══ RECORDS SUPPLIED
(* ===== verification/TlbTrackerFacts.v ===== *)
(** * Theorems about TLB versions

    A [TlbTracker] counts the holders of two versions.  [tracker_ok H t] says that
    [t] is the tracker of the holders [H] (a map from holder to version). *)
From S2P Require Import Prelude RiscvPages PageInfoModel PageTableModel TlbModel.

Definition cnt (n : Z) (H : gmap Z Z) : nat := size (filter (λ kv, kv.2 = n) H).
Arguments cnt : simpl never.

Lemma cnt_insert n k v H :
  H !! k = None → cnt n (<[k:=v]> H) = ((if decide (v = n) then 1 else 0) + cnt n H)%nat.
Proof.
  intros Hk. unfold cnt. rewrite map_filter_insert. cbn. case_decide as Hv.
  - rewrite map_size_insert_None; [done|]. apply map_lookup_filter_None. by left.
  - rewrite delete_id; [done|]. done.
Qed.

Lemma cnt_delete n k v H :
  H !! k = Some v → cnt n H = ((if decide (v = n) then 1 else 0) + cnt n (delete k H))%nat.
Proof.
  intros Hk. rewrite <-(insert_delete_id H k v Hk) at 1. apply cnt_insert. apply lookup_delete_eq.
Qed.

Lemma cnt_zero n H : cnt n H = 0%nat → ∀ k, H !! k ≠ Some n.
Proof.
  intros Hc k Hk. rewrite (cnt_delete n k n H Hk) in Hc. rewrite decide_True in Hc by done. lia.
Qed.

Lemma cnt_none n H : (∀ k, H !! k ≠ Some n) → cnt n H = 0%nat.
Proof.
  intros Hn. unfold cnt. apply map_size_empty_iff, map_empty. intros k.
  apply map_lookup_filter_None. right. intros v Hv. cbn. intros ->. by apply (Hn k).
Qed.

Record tracker_ok (H : gmap Z Z) (t : TlbTracker.t) : Prop := {
  to_range : 0 ≤ TlbTracker.current_version t < U64;
  to_count : rc_count (TlbTracker.current t) = Z.of_nat (cnt (TlbTracker.current_version t) H) ∧
    rc_count (TlbTracker.current t) < U64;
  to_prev p : TlbTracker.prev t = Some p →
    0 ≤ rc_version p < TlbTracker.current_version t ∧
    rc_count p = Z.of_nat (cnt (rc_version p) H) ∧ 0 < rc_count p < U64;
  to_held k n : H !! k = Some n →
    n = TlbTracker.current_version t ∨ ∃ p, TlbTracker.prev t = Some p ∧ n = rc_version p
}.

Lemma tracker_ok_new : tracker_ok ∅ TlbTracker.new.
Proof. by split. Qed.

Lemma get_version_ok H t k :
  tracker_ok H t → H !! k = None → rc_count (TlbTracker.current t) + 1 < U64 →
  (TlbTracker.get_version t).1 = TlbTracker.current_version t ∧
  tracker_ok (<[k := TlbTracker.current_version t]> H) (TlbTracker.get_version t).2 ∧
  TlbTracker.current_version (TlbTracker.get_version t).2 = TlbTracker.current_version t ∧
  TlbTracker.min_version (TlbTracker.get_version t).2 = TlbTracker.min_version t.
Proof.
  intros [Hr [Hc Hc'] Hp Hh] Hk Hov. split; [done|]. split; [|done].
  unfold TlbTracker.get_version, RefCountedTlbVersion.get, wrap64. cbn. rewrite Z.mod_small by lia.
  unfold TlbTracker.current_version in *. split; cbn; unfold TlbTracker.current_version; cbn; [done| | |].
  - rewrite cnt_insert, decide_True by done. lia.
  - intros p Ep. destruct (Hp p Ep) as (H1 & H2 & H3). split_and!; try done; try lia.
    rewrite cnt_insert by done. rewrite decide_False by lia. done.
  - intros k' n Hn. rewrite lookup_insert in Hn. case_decide; simplify_eq; [by left|]. by eapply Hh.
Qed.

Lemma put_version_ok H t k v :
  tracker_ok H t → H !! k = Some v →
  ∃ b t', TlbTracker.put_version v t = (Ok b, t') ∧ tracker_ok (delete k H) t' ∧
    TlbTracker.current_version t' = TlbTracker.current_version t ∧
    (b = true ↔ TlbTracker.prev t ≠ None ∧ TlbTracker.prev t' = None).
Proof.
  intros [Hr [Hc Hc'] Hp Hh] Hk. unfold TlbTracker.put_version.
  assert (Hdel : ∀ k' n, delete k H !! k' = Some n → H !! k' = Some n).
  { intros k' n. rewrite lookup_delete. by case_decide. }
  destruct (Z.eqb_spec (rc_version (TlbTracker.current t)) v) as [Hv|Hv].
  - pose proof (cnt_delete v k v H Hk) as Hcd. rewrite decide_True in Hcd by done.
    unfold TlbTracker.current_version in *. rewrite Hv in *. unfold RefCountedTlbVersion.put, checked_sub.
    destruct (Z.leb_spec 1 (rc_count (TlbTracker.current t))); [|lia].
    do 2 eexists. split; [done|]. cbn. split_and!; [|done|split; [done|by intros [? ?]]].
    split; cbn; unfold TlbTracker.current_version; cbn; rewrite ?Hv; [done|lia| |].
    + intros p Ep. destruct (Hp p Ep) as (H1 & H2 & H3). split_and!; try lia.
      rewrite H2. rewrite (cnt_delete (rc_version p) k v H Hk), decide_False by lia. lia.
    + intros k' n Hn%Hdel. by apply Hh in Hn.
  - destruct (Hh k v Hk) as [->|(p & Ep & ->)]; [done|]. rewrite Ep, Z.eqb_refl.
    destruct (Hp p Ep) as (H1 & H2 & H3).
    pose proof (cnt_delete (rc_version p) k _ H Hk) as Hcd. rewrite decide_True in Hcd by done.
    assert (Hcc : cnt (TlbTracker.current_version t) (delete k H) = cnt (TlbTracker.current_version t) H).
    { rewrite (cnt_delete (TlbTracker.current_version t) k _ H Hk), decide_False by lia. done. }
    unfold RefCountedTlbVersion.put, checked_sub. destruct (Z.leb_spec 1 (rc_count p)); [|lia].
    destruct (Z.eqb_spec (rc_count p - 1) 0) as [Hz|Hz]; do 2 eexists; (split; [done|]); cbn;
      (split_and!; [|done|]).
    + split; cbn; unfold TlbTracker.current_version in *; cbn; [done|lia|done|].
      intros k' n Hn. destruct (Hh k' n (Hdel _ _ Hn)) as [->|(p' & Ep' & ->)]; [by left|].
      assert (p' = p) as -> by congruence. exfalso. eapply (cnt_zero (rc_version p) (delete k H)); [lia|exact Hn].
    + done.
    + split; cbn; unfold TlbTracker.current_version in *; cbn; [done|lia| |].
      * intros p' [= <-]. cbn. lia.
      * intros k' n Hn. destruct (Hh k' n (Hdel _ _ Hn)) as [->|(p' & Ep' & ->)]; [by left|].
        right. eexists. split; [done|]. cbn. congruence.
    + split; [done|]. by intros [_ ?].
Qed.

Lemma increment_ok H t :
  tracker_ok H t → TlbTracker.current_version t + 1 < U64 →
  tracker_ok H (TlbTracker.increment t).2 ∧
  match (TlbTracker.increment t).1 with
  | Ok b => TlbTracker.prev t = None ∧
      TlbTracker.current_version (TlbTracker.increment t).2 = TlbTracker.current_version t + 1 ∧
      (b = true ↔ H = ∅)
  | Err _ => (TlbTracker.increment t).2 = t ∧ TlbTracker.prev t ≠ None
  end.
Proof.
  intros Hok Hov. pose proof Hok as [Hr [Hc Hc'] Hp Hh]. unfold TlbTracker.increment, TlbTracker.prev_referenced.
  destruct (TlbTracker.prev t) as [p|] eqn:Ep; cbn.
  { destruct (Hp p eq_refl) as (H1 & H2 & H3). destruct (Z.eqb_spec (rc_count p) 0); [lia|]. cbn. by split_and!. }
  unfold TlbVersion.increment, wrap64. unfold TlbTracker.current_version in *. rewrite Z.mod_small by lia.
  assert (Hheld : ∀ k n, H !! k = Some n → n = rc_version (TlbTracker.current t)).
  { intros k n Hn. destruct (Hh k n Hn) as [|(p & ? & _)]; done. }
  split.
  - destruct (Z.eqb_spec (rc_count (TlbTracker.current t)) 0) as [Hz|Hz]; cbn;
      (split; unfold TlbTracker.current_version; cbn; [lia| | |]).
    + rewrite cnt_none; [lia|]. intros k Hk. apply Hheld in Hk. lia.
    + done.
    + intros k n Hn. exfalso. pose proof (Hheld _ _ Hn) as ->. by apply (cnt_zero (rc_version (TlbTracker.current t)) H ltac:(lia) k).
    + rewrite cnt_none; [lia|]. intros k Hk. apply Hheld in Hk. lia.
    + intros p [= <-]. lia.
    + intros k n Hn. right. eexists. split; [done|]. by eapply Hheld.
  - split_and!; [done|done|]. destruct (Z.eqb_spec (rc_count (TlbTracker.current t)) 0) as [Hz|Hz]; cbn.
    + split; [|done]. intros _. apply map_empty. intros k. destruct (H !! k) as [n|] eqn:Hk; [|done].
      exfalso. pose proof (Hheld _ _ Hk) as ->. by apply (cnt_zero (rc_version (TlbTracker.current t)) H ltac:(lia) k).
    + split; [done|]. intros ->. exfalso. apply Hz. rewrite Hc. done.
Qed.

(** [min_version] is a lower bound of the versions in use, and tight. *)
Lemma min_version_le H t :
  tracker_ok H t →
  TlbTracker.min_version t ≤ TlbTracker.current_version t ∧
  (∀ k n, H !! k = Some n → TlbTracker.min_version t ≤ n ≤ TlbTracker.current_version t).
Proof.
  intros [Hr [Hc Hc'] Hp Hh]. unfold TlbTracker.min_version, TlbTracker.current_version in *.
  destruct (TlbTracker.prev t) as [p|].
  - destruct (Hp p eq_refl) as (H1 & H2 & H3). destruct (Z.eqb_spec (rc_count p) 0) as [|_]; [lia|]. cbn. split; [lia|].
    intros k n Hn. destruct (Hh k n Hn) as [->|(p' & Ep' & ->)]; [lia|]. injection Ep' as <-. lia.
  - split; [lia|]. intros k n Hn. destruct (Hh k n Hn) as [->|(p' & Ep' & ->)]; [lia|done].
Qed.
════
- [WHAT TO WORK ON]: Go through the records and gather the lines that hold "left".

- [ANSWER TO THE PROBLEM]:
  - rewrite map_size_insert_None; [done|]. apply map_lookup_filter_None. by left.
  - intros k' n Hn. rewrite lookup_insert in Hn. case_decide; simplify_eq; [by left|]. by eapply Hh.
      intros k' n Hn. destruct (Hh k' n (Hdel _ _ Hn)) as [->|(p' & Ep' & ->)]; [by left|].
      * intros k' n Hn. destruct (Hh k' n (Hdel _ _ Hn)) as [->|(p' & Ep' & ->)]; [by left|].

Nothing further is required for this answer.